With Top Secret active, a console that has AUTH(INFO) in SYS1.PARMLIB(CONSOLExx) allows commands to be issued.

Without Top Secret active, it only shows information, as desired.

Environment

Release:
Component: AWAGNT

Resolution

When a console is not signed on, it runs with *BYPASS* ACID, which makes Top Secret reply with a RC=0000 (authorized) for any request from the console. 

When RC is 0000, z/OS doesn't check AUTH, like the request has been validated by an external security package.

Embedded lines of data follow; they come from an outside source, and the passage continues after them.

(* ===== verification/KConf.v ===== *)
(** * Reading and writing the configuration: [scripts/config/confdata.c]

    One definition per function, over the store of the configuration tool
    together with the files, the static variables of [confdata.c] and what is
    printed.  [char line[1024]] of [conf_read_file] is the array it is: an
    index stands for a pointer into it, and what an earlier line left behind
    the final NUL stays. *)
From S2P Require Import Prelude CLib CStr KData KExpr KState KSymbol KMenu.
From Stdlib Require Import Ascii.
Open Scope pr30_scope.

(** ** Characters and formats *)

(** The quote and the backslash, which [strpbrk] and [strcspn] look for. *)
Definition special (c : ascii) : bool := isc c dq || isc c bs.
(** [printf] with [%s] conversions only; an argument is missing: undefined. *)
Fixpoint fmt_s (fmt : string) (args : list string) : option string :=
  match fmt with
  | EmptyString => Some EmptyString
  | String a r =>
      match r with
      | String b r' =>
          if isc a "%" && isc b "s" then
            match args with
            | x :: args => let? t := fmt_s r' args in Some (x +:+ t)
            | [] => None
            end
          else let? t := fmt_s r args in Some (String a t)
      | EmptyString => Some fmt
      end
  end.

(** ** The state *)

Record conf : Set := Conf {
  cf_k : kstate;
  cf_filename : option string;
  cf_lineno : Z;
  cf_warnings : Z;
  cf_unsaved : Z;
  (** Regular files by path, and the paths that are directories. *)
  cf_files : gmap string string;
  cf_dirs : list string;
  (** What is written to the stream [out] and not yet closed. *)
  cf_stream : string;
  cf_stdout : list string;
  cf_stderr : list (option string * Z * string);
}.

Definition cf_set_k (x : kstate) (c : conf) : conf :=
  Conf x (cf_filename c) (cf_lineno c) (cf_warnings c) (cf_unsaved c) (cf_files c) (cf_dirs c)
    (cf_stream c) (cf_stdout c) (cf_stderr c).
Definition cf_set_counts (name : option string) (lineno warnings unsaved : Z) (c : conf) : conf :=
  Conf (cf_k c) name lineno warnings unsaved (cf_files c) (cf_dirs c) (cf_stream c) (cf_stdout c)
    (cf_stderr c).
Definition cf_set_files (x : gmap string string) (c : conf) : conf :=
  Conf (cf_k c) (cf_filename c) (cf_lineno c) (cf_warnings c) (cf_unsaved c) x (cf_dirs c)
    (cf_stream c) (cf_stdout c) (cf_stderr c).
Definition cf_set_stream (x : string) (c : conf) : conf :=
  Conf (cf_k c) (cf_filename c) (cf_lineno c) (cf_warnings c) (cf_unsaved c) (cf_files c) (cf_dirs c)
    x (cf_stdout c) (cf_stderr c).
Definition cf_set_stdout (x : list string) (c : conf) : conf :=
  Conf (cf_k c) (cf_filename c) (cf_lineno c) (cf_warnings c) (cf_unsaved c) (cf_files c) (cf_dirs c)
    (cf_stream c) x (cf_stderr c).
Definition cf_set_stderr (x : list (option string * Z * string)) (c : conf) : conf :=
  Conf (cf_k c) (cf_filename c) (cf_lineno c) (cf_warnings c) (cf_unsaved c) (cf_files c) (cf_dirs c)
    (cf_stream c) (cf_stdout c) x.

Abbreviation C := (M conf).

(** A function of [symbol.c] or [menu.c]. *)
Definition lift {A} (m : K A) : C A := λ c,
  match m (cf_k c) with
  | Done (a, k) => Done (a, cf_set_k k c)
  | Crash => Crash
  | NoFuel => NoFuel
  end.

Definition printf (s : string) : C () := mmodify (λ c, cf_set_stdout (cf_stdout c ++ [s]) c).
Definition fprintf (s : string) : C () := mmodify (λ c, cf_set_stream (cf_stream c +:+ s) c).

Definition incr_lineno : C () := mmodify (λ c,
  cf_set_counts (cf_filename c) (cf_lineno c + 1) (cf_warnings c) (cf_unsaved c) c).
Definition incr_unsaved : C () := mmodify (λ c,
  cf_set_counts (cf_filename c) (cf_lineno c) (cf_warnings c) (cf_unsaved c + 1) c).

(** The message with its position, and [conf_warnings++]. *)
Definition conf_warning (text : string) : C () := mmodify (λ c,
  cf_set_counts (cf_filename c) (cf_lineno c) (cf_warnings c + 1) (cf_unsaved c)
    (cf_set_stderr (cf_stderr c ++ [(cf_filename c, cf_lineno c, text)]) c)).

(** ** Names *)

Definition SYMBOL_MAXLENGTH : nat := 256.

(** A string written into a [char] array of [n] cells. *)
Definition fits (n : nat) (s : string) : C string :=
  if (String.length s <? n)%nat then mreturn s else mcrash.

Fixpoint expand_f (n : nat) (in' res_value : string) : C string :=
  match n with
  | O => mnofuel
  | S n =>
      match break_at (λ c, isc c "$") in' with
      | (_, EmptyString) => fits SYMBOL_MAXLENGTH (res_value +:+ in')
      | (before, String _ src) =>
          let! res_value := fits SYMBOL_MAXLENGTH (res_value +:+ before) in
          let '(name, src) := break_at (λ c, negb (isalnum c || isc c "_")) src in
          let! name := fits SYMBOL_MAXLENGTH name in
          let! sym := lift (sym_lookup (Some name) false) in
          do! lift (sym_calc_value sym) in
          let! v := lift (sym_get_string_value sym) in
          let! text := lift (deref_str v) in
          let! res_value := fits SYMBOL_MAXLENGTH (res_value +:+ text) in
          expand_f n src res_value
      end
  end.
(** Every turn of the loop drops at least the [$]. *)
Definition conf_expand_value (in' : string) : C string := expand_f (S (String.length in')) in' "".

Definition conf_def_filename : string := ".config".
Definition conf_defname : string := "scripts/config/defconfig".
Definition conf_confnames : list string := [".config"; conf_defname].
Definition LOCAL_BUILD_SETTINGS : string := "/.openwrt/defconfig".
Definition SRCTREE : string := "srctree".

(** ** Reading a line *)

(** [char line[1024]]. *)
Definition LINE : nat := 1024.

Definition str_at (line : list ascii) (i : nat) : C string := mderef (cstr_of (drop i line)).

Definition strscan (f : ascii → bool) (line : list ascii) (i : nat) : C (option nat) :=
  let! o := mderef (scan f (drop i line)) in mreturn (Nat.add i <$> o).

(** [!memcmp(line + i, text, n)], [!strncmp(line + i, text, n)] for a [text] of [n] characters. *)
Definition same_at (line : list ascii) (i : nat) (text : string) : bool :=
  bool_decide (take (String.length text) (drop i line) = String.list_ascii_of_string text).

(** [*p = 0]. *)
Definition put_nul (line : list ascii) (p : nat) : list ascii := <[p := NUL]> line.

Definition fgets (line : list ascii) (text : string) : option (list ascii * string) :=
  match text with
  | EmptyString => None
  | _ =>
      let '(l, rest) := fgets_take (length line - 1) text in
      Some (l ++ NUL :: drop (S (length l)) line, rest)
  end.

(** How the [switch] on the first character is left: by [continue], or by
    [break] with this value of [sym]. *)
Inductive leave : Set := Continue | Break (sym : option sid).

(** [sym->user.tri = t; sym->flags &= ~SYMBOL_NEW]. *)
Definition set_user_tri (s : sid) (t : tristate) : K () :=
  do! upd_sym s (λ y, sy_set_user (sv_set_tri t (sy_user y)) y) in
  clear_flags s SYMBOL_NEW.

(** [# CONFIG_NAME is not set]. *)
Definition read_unset (line : list ascii) : C (list ascii * leave) :=
  if negb (same_at line 2 "CONFIG_") then mreturn (line, Continue)
  else
    let! p := strscan (λ c, isc c " ") line 9 in
    match p with
    | None => mreturn (line, Continue)
    | Some p =>
        let line := put_nul line p in
        if negb (same_at line (S p) "is not set") then mreturn (line, Continue)
        else
          let! name := str_at line 9 in
          let! sym := lift (sym_find (Some name)) in
          match sym with
          | None => mreturn (line, Break None)
          | Some s =>
              let! y := lift (get_sym s) in
              do! match sy_type y with
                  | S_BOOLEAN | S_TRISTATE => lift (set_user_tri s No)
                  | _ => mreturn ()
                  end in
              mreturn (line, Break (Some s))
          end
    end.

(** The name in a message. *)
Definition name_of (y : symbol) : string := from_option cs_text EmptyString (sy_name y).
Definition invalid_value (text : string) (y : symbol) : C () :=
  conf_warning ("symbol value '" +:+ text +:+ "' invalid for " +:+ name_of y).

(** The value [p] points to for a boolean or tristate symbol. *)
Definition read_tristate (line : list ascii) (p : nat) (s : sid) (y : symbol) : C () :=
  let! c := mderef (line !! p) in
  if bool_decide (sy_type y = S_TRISTATE) && isc c "m" then lift (set_user_tri s Mod)
  else if isc c "y" then lift (set_user_tri s Yes)
  else if isc c "n" then lift (set_user_tri s No)
  else let! text := str_at line p in invalid_value text y.

(** [memmove(p2, p2 + 1, strlen(p2))]. *)
Definition drop_char (line : list ascii) (p2 : nat) : C (list ascii) :=
  let! s := str_at line p2 in
  let n := String.length s in
  mreturn (take p2 line ++ take n (drop (S p2) line) ++ drop (p2 + n) line).

(** The loop that ends a string at the quote and drops the backslashes; [true]
    if there is a quote. *)
Fixpoint unescape_f (n : nat) (line : list ascii) (p2 : nat) : C (list ascii * bool) :=
  match n with
  | O => mnofuel
  | S n =>
      let! q := strscan special line p2 in
      match q with
      | None => mreturn (line, false)
      | Some q =>
          let! c := mderef (line !! q) in
          if isc c dq then mreturn (put_nul line q, true)
          else let! line := drop_char line q in unescape_f n line (S q)
      end
  end.
(** The scan moves on by one cell at least in every turn. *)
Definition unescape (line : list ascii) (p : nat) : C (list ascii * bool) :=
  unescape_f (S (length line)) line p.

(** [if (sym_string_valid(sym, p)) ...]. *)
Definition read_text (line : list ascii) (p : nat) (s : sid) (y : symbol) : C leave :=
  let! text := str_at line p in
  let! ok := lift (sym_string_valid s text) in
  if ok then
    do! lift (let! c := strdup text in
              do! upd_sym s (λ y, sy_set_user (sv_set_val (VStr c) (sy_user y)) y) in
              clear_flags s SYMBOL_NEW) in
    mreturn (Break (Some s))
  else do! invalid_value text y in mreturn Continue.

(** The value [p] points to, by the type of the symbol. *)
Definition read_value (line : list ascii) (p : nat) (s : sid) (y : symbol) : C (list ascii * leave) :=
  match sy_type y with
  | S_TRISTATE | S_BOOLEAN =>
      do! read_tristate line p s y in mreturn (line, Break (Some s))
  | S_STRING =>
      let! c := mderef (line !! p) in
      if negb (isc c dq) then mreturn (line, Break (Some s))
      else
        let! (line, quoted) := unescape line (S p) in
        if quoted then let! r := read_text line (S p) s y in mreturn (line, r)
        else do! conf_warning "invalid string found" in mreturn (line, Continue)
  | S_INT | S_HEX => let! r := read_text line p s y in mreturn (line, r)
  | S_UNKNOWN | S_OTHER => mreturn (line, Break (Some s))
  end.
(* ===== verification/KConfLoad.v ===== *)
(** * Reading a configuration file

    A file made of the lines of settings and of lines without effect is read
    without a warning, and sets exactly the symbols it names. *)
From S2P Require Import Prelude CLib CStr KData KExpr KState KSymbol KSymFrame KSymRef KSymTab KMenu.
From S2P Require Import KConf KConfText KConfLine.
From Stdlib Require Import Ascii.
Open Scope pr30_scope.

(** ** What the table looks at *)

Definition row (y : symbol) : option cstr * bool * symbol_type * bool * bool :=
  (sy_name y, is_const y, sy_type y, is_choice y, is_choice_value y).
Record same_table (k k' : kstate) : Prop := {
  st_hash : ks_hash k' = ks_hash k;
  st_new : ks_new_sym k' = ks_new_sym k;
  st_rows : row <$> ks_syms k' = row <$> ks_syms k;
}.

Lemma same_table_refl k : same_table k k.
Proof. done. Qed.
Lemma same_table_sym k k' : same_table k k' → same_table k' k.
Proof. by intros [? ? ?]. Qed.
Lemma same_table_trans k1 k2 k3 : same_table k1 k2 → same_table k2 k3 → same_table k1 k3.
Proof. intros [? ? ?] [? ? ?]. split; congruence. Qed.
Lemma table_sym k k' s y : same_table k k' → ks_syms k !! s = Some y →
  ∃ y', ks_syms k' !! s = Some y' ∧ row y' = row y.
Proof.
  intros [_ _ R] H. assert (L : (row <$> ks_syms k') !! s = Some (row y)) by (by rewrite R, lookup_fmap, H).
  rewrite lookup_fmap in L. destruct (ks_syms k' !! s) as [y'|]; [|done]. simpl in L. exists y'. split; [done|].
  congruence.
Qed.
Lemma row_inv y y' : row y' = row y →
  sy_name y' = sy_name y ∧ is_const y' = is_const y ∧ sy_type y' = sy_type y ∧ is_choice y' = is_choice y ∧
  is_choice_value y' = is_choice_value y.
Proof. unfold row. intros [= -> -> -> -> ->]. done. Qed.

Lemma table_hash_syms k k' : same_table k k' → hash_syms k' = hash_syms k.
Proof. intros T. unfold hash_syms. by rewrite (st_hash _ _ T). Qed.
Lemma table_ok k k' : same_table k k' → hash_ok k → hash_ok k'.
Proof.
  intros T [A1 A2 A3 A4 A5]. pose proof (same_table_sym _ _ T) as T'.
  assert (B : ∀ i, bucket k' i = bucket k i) by (intros i; unfold bucket; by rewrite (st_hash _ _ T)).
  split.
  - intros i s. rewrite B. intros (y & H & E)%A1. destruct (table_sym k k' s y T H) as (y' & H' & R).
    exists y'. split; [done|]. apply row_inv in R as (-> & _). done.
  - intros s1 s2 y1 y2 c1 c2. rewrite (table_hash_syms _ _ T). intros S1 S2 H1 H2 N1 N2 E C.
    destruct (table_sym _ _ _ _ T' H1) as (z1 & G1 & R1), (table_sym _ _ _ _ T' H2) as (z2 & G2 & R2).
    apply row_inv in R1 as (R1 & D1 & _), R2 as (R2 & D2 & _).
    apply (A2 s1 s2 z1 z2 c1 c2); congruence.
  - intros s [y H]. rewrite (table_hash_syms _ _ T). destruct (table_sym _ _ _ _ T' H) as (z & G & _). eauto.
  - intros s [y H]. rewrite (st_new _ _ T). destruct (table_sym _ _ _ _ T' H) as (z & G & _). eauto.
  - by rewrite (st_new _ _ T).
Qed.
Lemma table_entry k k' name b s : same_table k k' → entry k name b s → entry k' name b s.
Proof.
  intros T. unfold entry. destruct (reserved name); [done|]. rewrite (table_hash_syms _ _ T).
  intros (Hs & y & c & H & N & E & C). split; [done|]. destruct (table_sym _ _ _ _ T H) as (y' & H' & R).
  exists y', c. apply row_inv in R as (-> & -> & _). done.
Qed.

Lemma table_update k s y y' n :
  ks_syms k !! s = Some y → row y' = row y →
  same_table k (ks_set_syms (<[s := y']> (ks_syms k)) (ks_set_new_str n k)).
Proof.
  intros H R. split; [done..|]. simpl. rewrite fmap_insert, R. apply insert_id. by rewrite lookup_fmap, H.
Qed.

Lemma row_setting v a y : row (with_setting v a y) = row y.
Proof.
  unfold row, is_const, is_choice, is_choice_value. destruct v; simpl; by rewrite !has_flag_clear.
Qed.
Lemma setting_table s v y k : ks_syms k !! s = Some y → same_table k (setting_store s v y k).
Proof.
  intros H. unfold setting_store. destruct v as [t|x].
  - assert (E : ks_set_new_str (ks_new_str k) k = k) by (by destruct k). rewrite <-E at 3.
    apply (table_update k s y _ _ H), row_setting.
  - apply (table_update k s y _ _ H), row_setting.
Qed.

(** ** Lines without effect *)

Definition quiet (l : string) : bool :=
  without [nl] l && (String.length l + 2 <=? LINE)%nat &&
  match l with
  | EmptyString => true
  | String c _ => isc c "#" && negb (same_at (la l ++ [nl; NUL]) 2 "CONFIG_")
  end.

Lemma same_at_ext l r :
  same_at (la l ++ [nl; NUL]) 2 "CONFIG_" = false → l ≠ EmptyString →
  same_at (la l ++ nl :: NUL :: r) 2 "CONFIG_" = false.
Proof.
  unfold same_at. rewrite !bool_decide_eq_false. intros N Hl E. apply N.
  change (nl :: NUL :: r) with ([nl; NUL] ++ r) in E. rewrite app_assoc in E.
  set (a := la l ++ [nl; NUL]) in *. change (String.length "CONFIG_") with 7 in *.
  assert (La : 3 ≤ length a).
  { unfold a. rewrite length_app, la_length. destruct l; [done|]. simpl. lia. }
  destruct (decide (9 ≤ length a)) as [H|H].
  - rewrite drop_app_le in E by lia. rewrite take_app_le in E; [done|]. rewrite length_drop. lia.
  - exfalso. assert (G : la "CONFIG_" !! (length a - 3) = Some NUL).
    { rewrite <-E, lookup_take_lt, lookup_drop by lia. replace (2 + (length a - 3)) with (length a - 1) by lia.
      rewrite lookup_app_l by lia. unfold a. rewrite length_app. simpl.
      replace (length (la l) + 2 - 1) with (S (length (la l))) by lia.
      rewrite lookup_app_r by lia. by replace (S (length (la l)) - length (la l)) with 1 by lia. }
    apply list_elem_of_lookup_2 in G. revert G. by apply (bool_decide_eq_false_1 (NUL ∈ la "CONFIG_")).
Qed.

Lemma read_line_quiet l r c :
  quiet l = true → read_line (la l ++ nl :: NUL :: r) c = Done (la l ++ nl :: NUL :: r, line_done c).
Proof.
  unfold quiet. rewrite !andb_true_iff. intros [_ H]. unfold read_line.
  rewrite (mthen_done incr_lineno _ c () (line_done c) eq_refl).
  destruct l as [|x l]; [done|]. apply andb_true_iff in H as [Hx%isc_true Hs%negb_true_iff].
  rewrite (mthen_done (mderef _) _ _ x (line_done c)) by done. subst x.
  change (isc "#" "#") with true. cbv iota. unfold read_unset.
  rewrite (same_at_ext (String "#" l)) by done. done.
Qed.

(** ** A file *)

Inductive item : Set := Quiet (l : string) | Line (s : sid) (name : string) (ty : symbol_type) (v : setting).

Definition item_line (i : item) : string :=
  match i with Quiet l => l | Line s name ty v => conf_line name ty v end.
Definition item_ok (k : kstate) (i : item) : Prop :=
  match i with
  | Quiet l => quiet l = true
  | Line s name ty v =>
      entry k name false s ∧
      (∃ y, ks_syms k !! s = Some y ∧ sy_type y = ty ∧ is_choice_value y = false) ∧
      name_ok name = true ∧ setting_ok ty v = true ∧ String.length (conf_line name ty v) + 2 ≤ LINE
  end.
Definition file_text (l : list item) : string := foldr (λ i t, ln (item_line i) +:+ t) EmptyString l.
Lemma file_text_cons i l : file_text (i :: l) = ln (item_line i) +:+ file_text l.
Proof. done. Qed.
Lemma file_text_app l l' : file_text (l ++ l') = file_text l +:+ file_text l'.
Proof.
  induction l as [|i l IH]; [done|]. rewrite <-app_comm_cons, !file_text_cons, IH. by rewrite string_app_assoc.
Qed.

Definition load_item (i : item) (k : kstate) : kstate :=
  match i with
  | Quiet _ => k
  | Line s _ _ v => from_option (λ y, setting_store s v y k) k (ks_syms k !! s)
  end.
Definition load (l : list item) (k : kstate) : kstate := foldl (λ k i, load_item i k) k l.

Lemma load_item_table i k : same_table k (load_item i k).
Proof.
  destruct i as [l|s name ty v]; [done|]. simpl. destruct (ks_syms k !! s) as [y|] eqn:H; [|done].
  by apply setting_table.
Qed.
Lemma load_table l k : same_table k (load l k).
Proof.
  revert k. induction l as [|i l IH]; intros k; [done|]. simpl.
  eapply same_table_trans; [apply load_item_table|apply IH].
Qed.
Lemma item_ok_table k k' i : same_table k k' → item_ok k i → item_ok k' i.
Proof.
  intros T. destruct i as [l|s name ty v]; [done|]. intros (E & (y & H & Ty & C) & N). split; [by eapply table_entry|].
  split; [|done]. destruct (table_sym _ _ _ _ T H) as (y' & H' & R). exists y'.
  apply row_inv in R as (_ & _ & -> & _ & ->). done.
Qed.

Lemma without_bytes l s : without l s = true ↔ ∀ c, c ∈ la s → c ∉ l.
Proof.
  unfold without. induction s as [|x s IH]; simpl; [split; [by intros _ c ?%elem_of_nil|done]|].
  rewrite andb_true_iff, bool_decide_eq_true, IH. split.
  - intros [Hx Hs] c [->|Hc]%elem_of_cons; auto.
  - intros H. split; [apply H; by left|]. intros c Hc. apply H. by right.
Qed.
Lemma conf_line_nl name ty v : name_ok name = true → setting_ok ty v = true → without [nl] (conf_line name ty v) = true.
Proof.
  intros Hn Hv. apply value_text_ok in Hv as Hw. apply without_bytes. intros c.
  rewrite conf_line_la by done. rewrite without_bytes in Hw. unfold name_ok in Hn. rewrite without_bytes in Hn.
  assert (G : ∀ t, without [nl] t = true → c ∈ la t → c ∉ [nl]) by (intros t; rewrite without_bytes; auto).
  assert (Hn' : c ∈ la name → c ∉ [nl]).
  { intros H ->%list_elem_of_singleton. apply (Hn _ H). by right; left. }
  case_decide as D; rewrite !elem_of_app.
  - intros [H|[H|H]]; [by apply (G "# CONFIG_")|auto|by apply (G " is not set")].
  - rewrite elem_of_cons. intros [H|[H|[->|H]]]; [by apply (G "CONFIG_")|auto|by apply (bool_decide_eq_true (_ ∉ _))|].
    intros ->%list_elem_of_singleton. apply (Hw _ H). by right; left.
Qed.
Lemma item_line_fits k i :
  item_ok k i → without [nl] (item_line i) = true ∧ String.length (item_line i) + 2 ≤ LINE.
Proof.
  destruct i as [l|s name ty v].
  - simpl. unfold quiet. rewrite !andb_true_iff, Nat.leb_le. tauto.
  - intros (_ & _ & Hn & Hv & Hl). split; [by apply conf_line_nl|done].
Qed.

Definition lines_done (n : nat) (c : conf) : conf :=
  cf_set_counts (cf_filename c) (cf_lineno c + Z.of_nat n) (cf_warnings c) (cf_unsaved c) c.
Definition loaded (l : list item) (c : conf) : conf := cf_set_k (load l (cf_k c)) (lines_done (length l) c).

Lemma loaded_cons i l c : loaded l (cf_set_k (load_item i (cf_k c)) (line_done c)) = loaded (i :: l) c.
Proof.
  unfold loaded, lines_done, line_done, cf_set_k, cf_set_counts. cbn -[Z.of_nat Z.add].
  by replace (cf_lineno c + Z.of_nat (S (length l)))%Z with (cf_lineno c + 1 + Z.of_nat (length l))%Z by lia.
Qed.

Lemma read_item k0 i r c :
  hash_ok (cf_k c) → item_ok (cf_k c) i → k0 = cf_k c → length (la (item_line i) ++ nl :: NUL :: r) = LINE →
  ∃ line', length line' = LINE ∧
    read_line (la (item_line i) ++ nl :: NUL :: r) c = Done (line', cf_set_k (load_item i k0) (line_done c)).
Proof.
  intros Ok Hi -> L. destruct i as [l|s name ty v].
  - exists (la l ++ nl :: NUL :: r). split; [done|]. simpl. rewrite read_line_quiet by done. by destruct c.
  - destruct Hi as (E & (y & H & <- & C) & Hn & Hv & Hl).
    destruct (read_line_written name s y v r c Hn Hv (find_found _ _ _ Ok E) H) as (line' & L' & R).
    exists line'. split; [simpl in L; congruence|]. simpl item_line. rewrite R, C.
    rewrite (mthen_done incr_lineno _ c () (line_done c) eq_refl).
    rewrite (mthen_done _ _ _ () (cf_set_k (setting_store s v y (cf_k c)) (line_done c)));
      [|unfold lift; by rewrite (apply_setting_run s v y)].
    simpl. by rewrite H.
Qed.

Lemma read_items l n line c :
  hash_ok (cf_k c) → (∀ i, i ∈ l → item_ok (cf_k c) i) → length line = LINE → String.length (file_text l) < n →
  read_lines n line (file_text l) c = Done ((), loaded l c).
Proof.
  revert n line c. induction l as [|i l IH]; intros n line c Ok Hi Hl Hn; (destruct n as [|n]; [lia|]).
  - unfold loaded, load, lines_done. simpl. rewrite Z.add_0_r. by destruct c.
  - rewrite file_text_cons in *. destruct (item_line_fits (cf_k c) i) as [Hw Hf]; [apply Hi; by left|].
    destruct (fgets_line line (item_line i) (file_text l) Hl Hw Hf) as (r & F & Lr).
    cbn [read_lines]. rewrite F.
    destruct (read_item (cf_k c) i r c Ok (Hi i (list_elem_of_here _ _)) eq_refl Lr) as (line' & L' & R).
    rewrite (mthen_done _ _ _ _ _ R).
    rewrite IH; [|by eapply table_ok, Ok; apply load_item_table| |done|].
    + by rewrite loaded_cons.
    + intros j Hj. eapply item_ok_table; [apply load_item_table|]. apply Hi. by right.
    + rewrite string_length_app in Hn. unfold ln in Hn. rewrite string_length_app in Hn. simpl in Hn. lia.
Qed.

(** ** What is set *)

(** The setting of [s], the last one if there are several. *)
Fixpoint setting_of (l : list item) (s : sid) : option setting :=
  match l with
  | [] => None
  | Quiet _ :: l => setting_of l s
  | Line s' _ _ v :: l =>
      match setting_of l s with Some w => Some w | None => if decide (s' = s) then Some v else None end
  end.

Definition user_of (v : setting) (y : symbol) : Prop :=
  has_value y = true ∧
  match v with
  | SetTri t => sv_tri (sy_user y) = t
  | SetText x => ∃ a, sv_val (sy_user y) = VStr (CStr a x)
  end.
(** Everything but the user's value and the mark [SYMBOL_NEW]. *)
Definition sy_fixed (y : symbol) : symbol :=
  sy_set_flags (clear_flag (sy_flags y) SYMBOL_NEW) (sy_set_user (SValue VNull No) y).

To prevent the *BYPASS* acid from being used, signon an acid to the CONSOLE having the CONSOLE facility with no other rights or permissions.

There are different situations to look at:

  1. If AUTH=INFO AND OPERCMDS() resources are not defined to Top Secret, it will return a RC=0004. z/OS will check the AUTH parameter and INFO will be honored.

  2. If AUTH=INFO AND OPERCMDS() resources are defined to Top Secret, it will return a RC=0000 (for permitted resources) or RC=0008 (for denied resources). z/OS won't check the AUTH parameter.

    If you signon an acid to any console with just the CONSOLE facility added to it AND no OPERCMDS() resources are defined to Top Secret, then the AUTH parameter will be honored.

The bottom line is when an OPERCMDS resource is not defined to Top Secret, (ie not owned by Top Secret ADD command), Top Secret returns a RC=0004 to the 'CONSOLE' then AUTH() is checked and honored by 'CONSOLE'.

So, every time a command is entered at the console, a security check is issued. Depending on RC, here is what happens:

  1. RC=0004 - AUTH() is assessed. Example: AUTH(INFO) only z/OS/JES commands allowed for INFO priviledge will be accepted and executed.

  2. RC=0000 - whatever AUTH() is set to, the z/OS/JES commands will be accepted and executed.

  3. RC=0008 - whatever AUTH() is set to, the z/OS/JES commands will be denied.

Example:
OPERCMDS(MVS.ACTIVATE) is owned.

If the console ACID is permitted to access to OPERCMDS(MVS.ACTIVATE), Top Secret will return RC=0000 and z/OS command will be accepted and executed regardless AUTH() parameter.

If console acid is not permitted and is in FAIL mode, Top Secret will return RC=0008 and z/OS command will be denied regardless AUTH() parameter.

If you remove ownership of OPERCMDS(MVS.ACTIVATE), Top Secret will return RC=0004 and the z/OS command won't be accepted and won't be executed due to AUTHINFO.